*** Supplied data ***

(** Another input on which C6 as stated fails: a case that sets the
    [output] option.  Its result is [undefined], the update writes that
    value's string form, and no baseline text equals [undefined]. *)
Example on_disk_case_rerun_fails :
  ~ @UpdateThenPass Examples.posix Examples.echoBundler
      (Examples.parsersFor Examples.onDiskCase)
      Examples.withUpdate Examples.withoutUpdate Examples.suiteWorld.
Proof.
  intros Hclaim.
  pose (w1 := snd (@main Examples.posix Examples.echoBundler
                     (Examples.parsersFor Examples.onDiskCase)
                     Examples.withUpdate Examples.suiteWorld)).
  assert (Hrun : @main Examples.posix Examples.echoBundler
                   (Examples.parsersFor Examples.onDiskCase)
                   Examples.withUpdate Examples.suiteWorld
                 = (Ok JS.Undefined, w1)) by (vm_compute; reflexivity).
  apply Hclaim in Hrun. vm_compute in Hrun. discriminate.
Qed.

End CliFacts.

(** * The theorems at concrete inputs *)

Module Witnesses.
Import Sys Checker Cli CheckerFacts CliFacts Examples.

(** Three references, two of them missing: one failure names both. *)
Lemma missing_modules_witness :
  In "c.js" ["a.js"; "c.js"; "d.js"]
  /\ @exists_ projectWorld "/proj/c.js" = false
  /\ @checkSideEffects posix echoBundler
       (checkOptions ["a.js"; "c.js"; "d.js"] None) projectWorld
     = (Throw (ThrownString
          ("Could not find the following modules: /proj/c.js,/proj/d.js."
           +:+ JS.LF
           +:+ "Please provide relative/absolute paths to the ES modules you want to check.")),
        projectWorld).
Proof.
  split; [simpl; tauto|]. split; [vm_compute; reflexivity|].
  refine (proj1 (@missing_modules_reported_together posix echoBundler
                   (checkOptions ["a.js"; "c.js"; "d.js"] None) projectWorld
                   "c.js" _ _)).
  - simpl; tauto.
  - vm_compute; reflexivity.
Defined.

(** Two references, one written with a leading [./]. *)
Lemma synthetic_entry_witness :
  lookupEntry entryWorld "/tmp/check-side-effects-Ab3dE9/index.js"
  = Some (File ("import '/proj/a.js';" +:+ JS.LF +:+ "import '/proj/b.js';")).
Proof.
  refine (proj1 (@synthetic_entry_content posix echoBundler
                   (checkOptions ["a.js"; "./b.js"] None) projectWorld entryWorld
                   "/tmp/check-side-effects-Ab3dE9"
                   "/tmp/check-side-effects-Ab3dE9/index.js" _ _)).
  - intros p [<-|[<-|[]]]; vm_compute; reflexivity.
  - vm_compute; reflexivity.
Defined.



(** The second case of the suite has no baseline yet. *)
Lemma missing_baseline_witness :
  @evaluateTest posix echoBundler (cliOptions false) "/proj"
    (caseOf "b.js" "fresh/out/b.txt") suiteWorld
  = (Ok {| description := "b.js";
           result := JS.Str "import '/proj/b.js';";
           expectedOutputPath := "/proj/fresh/out/b.txt";
           expected := "" |},
     logged suiteWorld "Testing b.js").
Proof.
  refine (proj1 (@missing_baseline_reads_empty posix echoBundler
    (cliOptions false) "/proj" (caseOf "b.js" "fresh/out/b.txt")
    suiteWorld (logged suiteWorld "Testing b.js")
    (JS.Str "import '/proj/b.js';") _ _)); vm_compute; reflexivity.
Defined.

(** The first case of the suite matches its baseline, in update mode. *)
Lemma matching_baseline_witness :
  @runTest posix echoBundler (cliOptions true) "/proj"
    (caseOf "a.js" "expected/a.txt") [] suiteWorld
  = (Ok [], logged suiteWorld "Testing a.js").
Proof.
  refine (proj1 (@matching_baseline_untouched posix echoBundler
    (cliOptions true) "/proj" (caseOf "a.js" "expected/a.txt") []
    suiteWorld (logged suiteWorld "Testing a.js")
    {| description := "a.js";
       result := JS.Str "import '/proj/a.js';";
       expectedOutputPath := "/proj/expected/a.txt";
       expected := "import '/proj/a.js';" |} _) _); vm_compute; reflexivity.
Defined.

Lemma echoBundler_keeps (suite : list Test) (t : Test) (p : string) :
  InMemory t ->
  p <> "/tmp/check-side-effects-Ab3dE9" ->
  p <> "/tmp/check-side-effects-Ab3dE9/index.js" ->
  @PipelineKeeps posix echoBundler (cliOptions true) "/proj" t p.
Proof.
  intros Hmem Hdir Hfile wa r wb Hrun.
  apply (@checkSideEffects_in_memory_frame posix echoBundler _ _ _ _ p) in Hrun;
    [done| | | |done|done].
  - unfold outputFilePath, pipelineOptions. simpl.
    unfold InMemory in Hmem. by rewrite Hmem.
  - intros io wa' b wb' Hread. simpl in Hread. unfold readFileSync in Hread.
    destruct (lookupEntry wa' _) as [[c|]|]; try discriminate.
    by injection Hread as _ <-.
  - intros b oo wa' outs wb' Hgen. by injection Hgen as _ <-.
Qed.

(** The two-case suite in update mode, then again without the flag: the
    update creates [/proj/fresh] and [/proj/fresh/out] and writes the
    second baseline; the second run passes. *)
Lemma update_then_rerun_witness :
  @main posix echoBundler (parsersFor twoCases) withUpdate suiteWorld
  = (Ok JS.Undefined,
     logged (logged (finishedWorld true twoCases suiteWorld) "")
       ("Test expectations updated for modules:" +:+ JS.LF +:+ "  b.js" +:+ JS.LF))
  /\ lookupEntry (finishedWorld true twoCases suiteWorld) "/proj/fresh/out/b.txt"
     = Some (File "import '/proj/b.js';")
  /\ isDirectory (finishedWorld true twoCases suiteWorld) "/proj/fresh/out" = true
  /\ isDirectory (finishedWorld true twoCases suiteWorld) "/proj/fresh" = true
  /\ (exists wb,
        @checkExpectation posix (cliOptions true)
          {| description := "b.js";
             result := JS.Str "import '/proj/b.js';";
             expectedOutputPath := "/proj/fresh/out/b.txt";
             expected := "" |} [] suiteWorld
        = (Ok ["b.js"], wb)
        /\ lookupEntry wb "/proj/fresh/out/b.txt" = Some (File "import '/proj/b.js';")
        /\ (forall j, j <= 2 ->
              isDirectory wb (Nat.iter j posixDirname "/proj/fresh/out") = true))
  /\ @main posix echoBundler (parsersFor twoCases) withoutUpdate
       (snd (@main posix echoBundler (parsersFor twoCases) withUpdate suiteWorld))
     = (Ok JS.Undefined,
        logged (logged
          (finishedWorld false twoCases
             (snd (@main posix echoBundler (parsersFor twoCases) withUpdate suiteWorld)))
          "") "All tests passed.").
Proof.
  destruct (@update_writes_then_rerun_passes posix echoBundler (parsersFor twoCases)
              withUpdate withoutUpdate suiteWorld
              (loadedWorld true twoCases suiteWorld)
              (finishedWorld true twoCases suiteWorld)
              "/proj" (mkTestJson twoCases) ["b.js"]
              eq_refl eq_refl eq_refl
              ltac:(vm_compute; reflexivity) ltac:(vm_compute; reflexivity))
    as (Hmain & _ & Hwrite & Hrerun).
  split; [exact Hmain|].
  split; [vm_compute; reflexivity|].
  split; [vm_compute; reflexivity|].
  split; [vm_compute; reflexivity|].
  split.
  { refine (Hwrite
      {| description := "b.js";
         result := JS.Str "import '/proj/b.js';";
         expectedOutputPath := "/proj/fresh/out/b.txt";
         expected := "" |} [] suiteWorld 2 eq_refl _ _ _).
    - repeat split; vm_compute; reflexivity.
    - simpl; lia.
    - vm_compute; discriminate. }
  refine (proj2 (Hrerun
    (loadedWorld false twoCases
       (snd (@main posix echoBundler (parsersFor twoCases) withUpdate suiteWorld)))
    []
    (finishedWorld false twoCases
       (snd (@main posix echoBundler (parsersFor twoCases) withUpdate suiteWorld)))
    eq_refl eq_refl eq_refl eq_refl _ _ _ _ _ _)).
  - vm_compute; reflexivity.
  - vm_compute; reflexivity.
  - intros t [<-|[<-|[]]]; reflexivity.
  - apply (bool_decide_unpack _). vm_compute. reflexivity.
  - intros t t' Ht Ht'.
    apply (echoBundler_keeps twoCases).
    + destruct Ht as [<-|[<-|[]]]; reflexivity.
    + destruct Ht' as [<-|[<-|[]]]; vm_compute; discriminate.
    + destruct Ht' as [<-|[<-|[]]]; vm_compute; discriminate.
  - vm_compute; reflexivity.
Defined.

End Witnesses.

(** * Further properties: strings and the lint rule *)

Module RuleMore.
Import Rule RuleFacts CheckerFacts.

(** *** What the string tests decide *)

Lemma startsWith_iff (s p : string) :
  JS.startsWith s p = true <-> exists t, s = p +:+ t.
Proof.
  split.
  - revert s. induction p as [|a p IH]; intros s Hs; [by exists s|].
    destruct s as [|b s]; [discriminate|]. simpl in Hs.
    destruct (Ascii.eqb_spec a b) as [->|]; [|discriminate].
    destruct (IH s Hs) as [t ->]. by exists t.
  - intros [t ->]. apply startsWith_app, startsWith_refl.
Qed.

Lemma includes_iff (s sub : string) :
  JS.includes s sub = true <-> exists a b, s = a +:+ sub +:+ b.
Proof.
  split.
  - induction s as [|c s IH]; rewrite includes_eq, orb_true_iff.
    + intros [Hs|]; [|discriminate]. apply startsWith_iff in Hs as [t ->].
      by exists "", t.
    + intros [Hs|Hs].
      * apply startsWith_iff in Hs as [t ->]. by exists "", t.
      * destruct (IH Hs) as (a & b & ->). by exists (String c a), b.
  - intros (a & b & ->). apply includes_app_r, includes_app_l, includes_refl.
Qed.

Lemma endsWith_eq (s suffix : string) :
  JS.endsWith s suffix =
  String.eqb s suffix ||
  match s with EmptyString => false | String _ s' => JS.endsWith s' suffix end.
Proof. destruct s; reflexivity. Qed.

Lemma endsWith_iff (s suffix : string) :
  JS.endsWith s suffix = true <-> exists a, s = a +:+ suffix.
Proof.
  split.
  - induction s as [|c s IH]; rewrite endsWith_eq, orb_true_iff.
    + intros [Hs|]; [|discriminate]. apply String.eqb_eq in Hs as <-. by exists "".
    + intros [Hs|Hs].
      * apply String.eqb_eq in Hs as <-. by exists "".
      * destruct (IH Hs) as [a ->]. by exists (String c a).
  - intros [a ->]. induction a as [|c a IH]; rewrite endsWith_eq.
    + simpl. by rewrite String.eqb_refl.
    + simpl. rewrite IH. apply orb_true_r.
Qed.

Lemma existsb_includes (name : string) (segments : list string) :
  existsb (fun path => JS.includes name path) segments = true
  <-> exists seg a b, In seg segments /\ name = a +:+ seg +:+ b.
Proof.
  rewrite existsb_exists. split.
  - intros (seg & Hin & Hinc). apply includes_iff in Hinc as (a & b & ->). eauto.
  - intros (seg & a & b & Hin & ->). exists seg. split; [done|].
    apply includes_iff. eauto.
Qed.

(** X1. The path segments given to the rule select the files it examines:
    with no segment, or when some segment occurs somewhere in the file
    name, the rule reports what the walk finds; when segments are given and
    none of them occurs in the file name, it reports nothing, whatever the
    file holds.  An empty segment occurs in every name. *)
Theorem apply_path_filter (ruleArguments : list string) (sf : SourceFile) :
  (ruleArguments = []
   \/ (exists seg a b, In seg ruleArguments /\ fileName sf = a +:+ seg +:+ b) ->
   apply ruleArguments sf = applyWithFunction sf walk)
  /\ (ruleArguments <> [] ->
      (forall seg a b, In seg ruleArguments -> fileName sf <> a +:+ seg +:+ b) ->
      apply ruleArguments sf = [])
  /\ (In "" ruleArguments -> apply ruleArguments sf = applyWithFunction sf walk).
Proof.
  assert (Hchecked : ruleArguments = []
            \/ (exists seg a b, In seg ruleArguments /\ fileName sf = a +:+ seg +:+ b) ->
            apply ruleArguments sf = applyWithFunction sf walk).
  { unfold apply. intros [->|Hocc]; [reflexivity|].
    apply existsb_includes in Hocc. rewrite Hocc. simpl.
    by rewrite andb_false_r. }
  split; [exact Hchecked|]. split.
  - intros Hne Hnone. unfold apply.
    destruct ruleArguments as [|x xs]; [done|]. simpl Nat.ltb.
    destruct (existsb _ (x :: xs)) eqn:Hex; [|reflexivity].
    apply existsb_includes in Hex as (seg & a & b & Hin & Heq).
    by apply Hnone in Heq.
  - intros Hin. apply Hchecked. right. exists "", "", (fileName sf). done.
Qed.

(** X2. The walk treats the top-level statements one after the other and
    independently: the failures of a file whose statements are [cs1]
    followed by [cs2] are those of [cs1] followed by those of [cs2]; and a
    walk started on a context that already holds failures keeps them, in
    front of the ones it adds. *)
Theorem walk_statementwise (name : string) (k : SyntaxKind) (s e : nat)
    (cs1 cs2 : list Node) (earlier : list RuleFailure) :
  applyWithFunction (mkSourceFile name (mkNode k s e (cs1 ++ cs2))) walk
  = applyWithFunction (mkSourceFile name (mkNode k s e cs1)) walk
    ++ applyWithFunction (mkSourceFile name (mkNode k s e cs2)) walk
  /\ failures (snd (walk (mkWalkContext (mkSourceFile name (mkNode k s e cs1)) earlier)))
     = earlier ++ applyWithFunction (mkSourceFile name (mkNode k s e cs1)) walk.
Proof.
  split.
  - rewrite !applyWithFunction_walk. simpl. by rewrite flat_map_app, map_app.
  - rewrite applyWithFunction_walk, walk_spec. reflexivity.
Qed.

*** End of Supplied data ***

Nothing but the exact lines from the start of the material through the line holding "intros Hclaim.", both included, belongs in the answer.

(** Another input on which C6 as stated fails: a case that sets the
    [output] option.  Its result is [undefined], the update writes that
    value's string form, and no baseline text equals [undefined]. *)
Example on_disk_case_rerun_fails :
  ~ @UpdateThenPass Examples.posix Examples.echoBundler
      (Examples.parsersFor Examples.onDiskCase)
      Examples.withUpdate Examples.withoutUpdate Examples.suiteWorld.
Proof.
  intros Hclaim.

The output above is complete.